## [Exercise instructions]
Below are some entries. Repeat exactly the lines from the one with "Lemma value_depth_ind (P" through the one with "destruct v as", and only those.

## [Listed records]
--- START ---

(* ===== verification/Schema.v ===== *)
(** * Tool schemas

    Models the rewriting of tool schemas for providers in strict mode
    ([src/src/llm/schema_normalize.rs] with [recursive.rs] and [merge.rs]) and the
    two validators of tool schemas ([src/src/tools/schema_validator.rs], and
    [validate_tool_schema] of [src/src/tools/tool/schema_helpers.rs]).

    A JSON value is a tree over the constructors of [serde_json::Value], with the
    members of an object as a finite map; a number is kept as its text.  The code
    recurses into members and items, so the functions get fuel, and the nesting of
    the value is always enough. *)

From stdpp Require Import sorting.
From S2P Require Import Prelude Text.

(** ** Values *)

Inductive Value :=
| JvNull
| JvBool (b : bool)
| JvNumber (text : string)
| JvString (s : string)
| JvArray (items : list Value)
| JvObject (members : gmap string Value).

Abbreviation Members := (gmap string Value).

Fixpoint depth (v : Value) : nat :=
  match v with
  | JvArray l => S (foldr (λ x n, max (depth x) n) 0 l)
  | JvObject m => S (map_fold (λ _ x n, max (depth x) n) 0 m)
  | _ => 0
  end.

Definition as_object (v : Value) : option Members := match v with JvObject m => Some m | _ => None end.
Definition as_array (v : Value) : option (list Value) := match v with JvArray l => Some l | _ => None end.
Definition as_str (v : Value) : option string := match v with JvString s => Some s | _ => None end.
Definition is_object (v : Value) : bool := match v with JvObject _ => true | _ => false end.

(** [v.get(key)] *)
Definition get (v : Value) (k : string) : option Value := as_object v ≫= lookup k.
Definition contains_key (m : Members) (k : string) : bool := bool_decide (is_Some (m !! k)).

Definition str_le (a b : string) : Prop := String.leb a b = true.
#[global] Instance str_le_dec a b : Decision (str_le a b).
Proof. unfold str_le. apply _. Defined.

(** the keys of a map, sorted *)
Definition sorted_keys (m : Members) : list string := merge_sort str_le (map_to_list m).*1.

(** the members of a map, in the order of the keys *)
Definition sorted_entries (m : Members) : list (string * Value) :=
  merge_sort (λ a b, str_le a.1 b.1) (map_to_list m).

Lemma elem_of_sorted_entries (m : Members) k x : (k, x) ∈ sorted_entries m ↔ m !! k = Some x.
Proof. unfold sorted_entries. by rewrite merge_sort_Permutation, elem_of_map_to_list. Qed.

(** *** Equality *)

Fixpoint Value_eqb (v w : Value) {struct v} : bool :=
  match v, w with
  | JvNull, JvNull => true
  | JvBool a, JvBool b => Bool.eqb a b
  | JvNumber a, JvNumber b => bool_decide (a = b)
  | JvString a, JvString b => bool_decide (a = b)
  | JvArray l, JvArray k =>
      (fix go l k := match l, k with
        | [], [] => true
        | x :: l, y :: k => Value_eqb x y && go l k
        | _, _ => false
        end) l k
  | JvObject m, JvObject n =>
      bool_decide (dom m = dom n) && map_fold (λ k x b, b && from_option (Value_eqb x) false (n !! k)) true m
  | _, _ => false
  end.

Lemma depth_items l x : x ∈ l → depth x < depth (JvArray l).
Proof. intros Hx. simpl. induction Hx; simpl in *; lia. Qed.

Lemma map_fold_max_ge (m : Members) k x : m !! k = Some x → depth x ≤ map_fold (λ _ x n, max (depth x) n) 0 m.
Proof. intros Hx. rewrite (map_fold_delete_L _ _ k x) by (try done; intros; lia). lia. Qed.

Lemma depth_member m k x : m !! k = Some x → depth x < depth (JvObject m).
Proof. intros Hx%map_fold_max_ge. simpl. lia. Qed.

Lemma map_fold_andb (f : string → Value → bool) (m : Members) :
  map_fold (λ k x b, b && f k x) true m = true ↔ map_Forall (λ k x, f k x = true) m.
Proof.
  induction m as [|k x m Hk IH] using map_ind.
  { rewrite map_fold_empty. split; [intros _; apply map_Forall_empty|done]. }
  rewrite map_fold_insert_L; [|by intros; rewrite <-!andb_assoc, (andb_comm (f _ _))|done].
  rewrite andb_true_iff, IH, map_Forall_insert by done. tauto.
Qed.

Lemma value_depth_ind (P : Value → Prop) :
  (∀ v, (∀ w, depth w < depth v → P w) → P v) → ∀ v, P v.
Proof.
  intros Hstep. assert (∀ n v, depth v < n → P v) as H; [|intros v; apply (H (S (depth v))); lia].
  induction n as [|n IH]; intros v Hv; [lia|]. apply Hstep. intros w Hw. apply IH. lia.
Qed.

Lemma Value_eqb_eq v w : Value_eqb v w = true ↔ v = w.
Proof.
  revert w. induction v as [v IH] using value_depth_ind. intros w.
  destruct v as [|a|a|a|l|m], w as [|b|b|b|k|n]; simpl; try (by split); rewrite ?bool_decide_eq_true; try (by split; congruence).
  - rewrite Bool.eqb_true_iff. split; congruence.
  - assert (∀ x, x ∈ l → ∀ w, Value_eqb x w = true ↔ x = w) as IHl by eauto using depth_items. clear IH. revert k.
    induction l as [|x l IHs]; intros [|y k]; try (by split).
    rewrite andb_true_iff, IHs, IHl by set_solver. split; [intros [-> [= ->]]|intros [= -> ->]]; done.
  - rewrite andb_true_iff, bool_decide_eq_true, map_fold_andb. split; [|intros [= <-]].
    + intros [Hd Hall]. f_equal. apply map_eq. intros i. destruct (m !! i) as [x|] eqn:E.
      * specialize (Hall i x E). simpl in Hall. destruct (n !! i) as [y|]; [|done]. simpl in Hall.
        apply (IH x) in Hall; [congruence|by eapply depth_member].
      * symmetry. apply not_elem_of_dom. rewrite <-Hd. by apply not_elem_of_dom.
    + split; [done|]. intros i x Hi. rewrite Hi. simpl. apply IH; [by eapply depth_member|done].
Qed.

#[global] Instance Value_eq_dec : EqDecision Value.
Proof.
  refine (λ v w, cast_if (decide (Value_eqb v w = true))); by rewrite <-Value_eqb_eq.
Defined.

(** ** Normalisation, recursively ([recursive.rs]) *)

(** Each function takes the recursive call as [rec]. *)
Definition walk_combinators (rec : Value → Value) (obj : Members) : Members :=
  let variants v := match v with JvArray vs => JvArray (rec <$> vs) | v => v end in
  let obj := foldl (λ obj k, alter variants k obj) obj ["anyOf"; "oneOf"; "allOf"] in
  let obj := alter rec "items" obj in
  let obj := foldl (λ obj k, alter rec k obj) obj ["not"; "if"; "then"; "else"] in
  alter (λ v, if is_object v then rec v else v) "additionalProperties" obj.

Definition normalize_object_shape (obj : Members) : Members :=
  let has_properties := contains_key obj "properties" in
  let obj := if negb (contains_key obj "type") && has_properties then <["type" := JvString "object"]> obj else obj in
  let props_value := match obj !! "properties" with
    | Some (JvObject props) => JvObject props
    | _ => JvObject ∅
    end in
  let obj := <["properties" := props_value]> obj in
  match obj !! "additionalProperties" with
  | None => <["additionalProperties" := JvBool false]> obj
  | Some _ => obj
  end.

Definition make_nullable (schema : Value) : Value :=
  match schema with
  | JvObject m =>
      match m !! "type" with
      | None => JvObject {["anyOf" := JvArray [schema; JvObject {["type" := JvString "null"]}]]}
      | Some (JvString t) =>
          if bool_decide (t = "null") then schema
          else JvObject (<["type" := JvArray [JvString t; JvString "null"]]> m)
      | Some (JvArray arr) =>
          if existsb (λ v, bool_decide (as_str v = Some "null")) arr then schema
          else JvObject (<["type" := JvArray (arr ++ [JvString "null"])]> m)
      | Some _ => schema
      end
  | _ => schema
  end.

Definition required_strings (v : option Value) : list string :=
  omap as_str (from_option id [] (v ≫= as_array)).

Definition rewrite_property (rec : Value → Value) (current_required : list string) (key : string) (prop : Value) : Value :=
  if decide (key ∈ current_required) then rec prop else make_nullable (rec prop).

Definition rewrite_required_and_nullable (rec : Value → Value) (obj : Members) : Members :=
  let current_required := required_strings (obj !! "required") in
  let obj := delete "required" obj in
  match obj !! "properties" with
  | Some (JvObject props) =>
      let props := map_imap (λ k p, Some (rewrite_property rec current_required k p)) props in
      <["required" := JvArray (JvString <$> sorted_keys props)]> (<["properties" := JvObject props]> obj)
  | _ => obj
  end.

Definition is_map_object (obj : Members) (has_properties : bool) : bool :=
  from_option is_object false (obj !! "additionalProperties") && negb has_properties.

Definition is_object_schema (obj : Members) : bool := bool_decide (obj !! "type" ≫= as_str = Some "object").

Definition normalize_body (rec : Value → Value) (schema : Value) : Value :=
  match schema with
  | JvObject obj =>
      let obj := walk_combinators rec obj in
      let has_properties := contains_key obj "properties" in
      if negb (is_object_schema obj) && negb has_properties then JvObject obj
      else if is_map_object obj has_properties then JvObject obj
      else JvObject (rewrite_required_and_nullable rec (normalize_object_shape obj))
  | _ => schema
  end.

Fixpoint normalize_fuel (fuel : nat) (schema : Value) : Value :=
  match fuel with
  | O => schema
  | S fuel => normalize_body (normalize_fuel fuel) schema
  end.

Definition normalize_schema_recursive (schema : Value) : Value := normalize_fuel (S (depth schema)) schema.

(** ** Merging of variants ([merge.rs]) *)

Inductive RequiredMergeMode := Intersect | Union.

(** A [BTreeSet] of strings; it is iterated in order. *)
Definition sorted_elements (X : gset string) : list string := merge_sort str_le (elements X).
Definition string_array (X : gset string) : Value := JvArray (JvString <$> sorted_elements X).

Definition required_keys (value : option Value) : gset string := list_to_set (required_strings value).

Definition intersect_required_keys (sets : list (gset string)) : gset string :=
  match sets with
  | [] => ∅
  | first :: rest => foldl (λ acc set, acc ∩ set) first rest
  end.

Definition union_required_keys (sets : list (gset string)) : gset string := foldl (λ acc set, acc ∪ set) ∅ sets.

Definition combine_required (mode : RequiredMergeMode) (sets : list (gset string)) : gset string :=
  match mode with
  | Intersect => intersect_required_keys sets
  | Union => union_required_keys sets
  end.

Definition merge_common_schema_metadata (existing incoming : Members) : Members :=
  foldl (λ m k, match m !! k, incoming !! k with
    | None, Some x => <[k := x]> m
    | _, _ => m
    end) existing ["description"; "default"].

Definition set_required (required : gset string) (obj : Members) : Members :=
  if decide (required = ∅) then delete "required" obj else <["required" := string_array required]> obj.

Definition merge_object_required (existing incoming : Members) (mode : RequiredMergeMode) : Members :=
  if negb (contains_key existing "required") && negb (contains_key incoming "required") then existing
  else set_required (combine_required mode [required_keys (existing !! "required"); required_keys (incoming !! "required")]) existing.

Definition push_variant (variants : list Value) (v : Value) : list Value :=
  if decide (v ∈ variants) then variants else variants ++ [v].

Definition collect_any_of_variants (value : Value) (variants : list Value) : list Value :=
  match get value "anyOf" ≫= as_array with
  | Some existing_any_of => foldl push_variant variants existing_any_of
  | None => push_variant variants value
  end.

Definition merge_nested_any_of (existing incoming : Value) : Value :=
  JvObject {["anyOf" := JvArray (collect_any_of_variants incoming (collect_any_of_variants existing []))]}.

(** The [enum] values, or nothing when one of them is not a string. *)
Fixpoint all_strings (items : list Value) : option (list string) :=
  match items with
  | [] => Some []
  | item :: items => s ← as_str item; l ← all_strings items; Some (s :: l)
  end.
Definition additional_properties_error (schema : Value) (path label : string) : option string :=
  match get schema "additionalProperties" with
  | None => None
  | Some additional =>
      if negb (bool_decide (additional = JvBool false)) && bool_decide (get additional "type" = None)
      then Some (path +:+ ": " +:+ label +:+ in_quotes "additionalProperties" +:+ " should be false or a type schema")
      else None
  end.

Definition enum_value_matches (prop_type : string) (val : Value) : bool :=
  if bool_decide (prop_type = "string") then match val with JvString _ => true | _ => false end
  else if bool_decide (prop_type = "integer") || bool_decide (prop_type = "number") then
    match val with JvNumber _ => true | _ => false end
  else if bool_decide (prop_type = "boolean") then match val with JvBool _ => true | _ => false end
  else true.

Definition enum_error (prop_path prop_type : string) (i : nat) (val : Value) : string :=
  prop_path +:+ ": enum[" +:+ pretty i +:+ "] value " +:+ value_display val +:+ " does not match declared type "
  +:+ in_quotes prop_type.

Definition check_enum_type_match (prop : Value) (prop_type prop_path : string) : list string :=
  match get prop "enum" ≫= as_array with
  | None => []
  | Some enum_values =>
      omap id (imap (λ i val, if enum_value_matches prop_type val then None else Some (enum_error prop_path prop_type i val))
        enum_values)
  end.

Section StrictBody.
Context (rec : Value → string → list string).

(** an object whose members are described by [additionalProperties] alone *)
Definition is_map_type (prop : Value) : bool :=
  bool_decide (is_Some (get prop "additionalProperties")) && bool_decide (get prop "properties" = None).

Definition check_single_property (key : string) (prop : Value) (path : string) : list string :=
  let prop_path := child path key in
  match get prop "type" with
  | None => []
  | Some t =>
      let prop_type := from_option id EmptyString (as_str t) in
      option_list (additional_properties_error prop prop_path "")
      ++ check_enum_type_match prop prop_type prop_path
      ++ (if bool_decide (prop_type = "object") then
            if is_map_type prop then [] else rec prop prop_path
          else [])
      ++ (if bool_decide (prop_type = "array") then
            match get prop "items" with
            | None => [items_error prop_path]
            | Some items => if is_object_type items then rec items (child prop_path "items") else []
            end
          else [])
  end.

Definition check_object_schema_body (schema : Value) (path : string) : list string :=
  if negb (is_object_type schema) then [type_error path (type_of schema)]
  else match properties_obj schema with
  | None => [properties_error path]
  | Some properties =>
      check_required_keys schema properties path
      ++ (sorted_entries properties ≫= (λ kp, check_single_property kp.1 kp.2 path))
      ++ option_list (additional_properties_error schema path "top-level ")
  end.
End StrictBody.

Fixpoint check_object_schema_at (fuel : nat) (schema : Value) (path : string) : list string :=
  match fuel with
  | O => ["schema nested too deeply"]
  | S fuel => check_object_schema_body (check_object_schema_at fuel) schema path
  end.

Definition forbidden_error (tool_name forbidden : string) : string :=
  tool_name +:+ ": top-level " +:+ in_quotes forbidden +:+ " is not allowed in OpenAI tool schemas".

Definition forbidden_errors (schema : Value) (tool_name : string) : list string :=
  omap (λ k, if bool_decide (is_Some (get schema k)) then Some (forbidden_error tool_name k) else None)
    ["anyOf"; "allOf"; "enum"; "not"].

Definition validate_strict_schema (schema : Value) (tool_name : string) : result unit (list string) :=
  let errors := forbidden_errors schema tool_name
    ++ check_object_schema_at (S (depth schema)) schema tool_name in
  match errors with
  | [] => Ok tt
  | _ => Err errors
  end.
End Strict.

(** ** The judgements *)

(** What is required is declared. *)
Definition required_declared (v : Value) (props : Members) : Prop :=
  ∀ l k, required_array v = Some l → JvString k ∈ l → is_Some (props !! k).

--- END ---

## [Written solution]
Lemma value_depth_ind (P : Value → Prop) :
  (∀ v, (∀ w, depth w < depth v → P w) → P v) → ∀ v, P v.
Proof.
  intros Hstep. assert (∀ n v, depth v < n → P v) as H; [|intros v; apply (H (S (depth v))); lia].
  induction n as [|n IH]; intros v Hv; [lia|]. apply Hstep. intros w Hw. apply IH. lia.
Qed.

Lemma Value_eqb_eq v w : Value_eqb v w = true ↔ v = w.
Proof.
  revert w. induction v as [v IH] using value_depth_ind. intros w.
  destruct v as [|a|a|a|l|m], w as [|b|b|b|k|n]; simpl; try (by split); rewrite ?bool_decide_eq_true; try (by split; congruence).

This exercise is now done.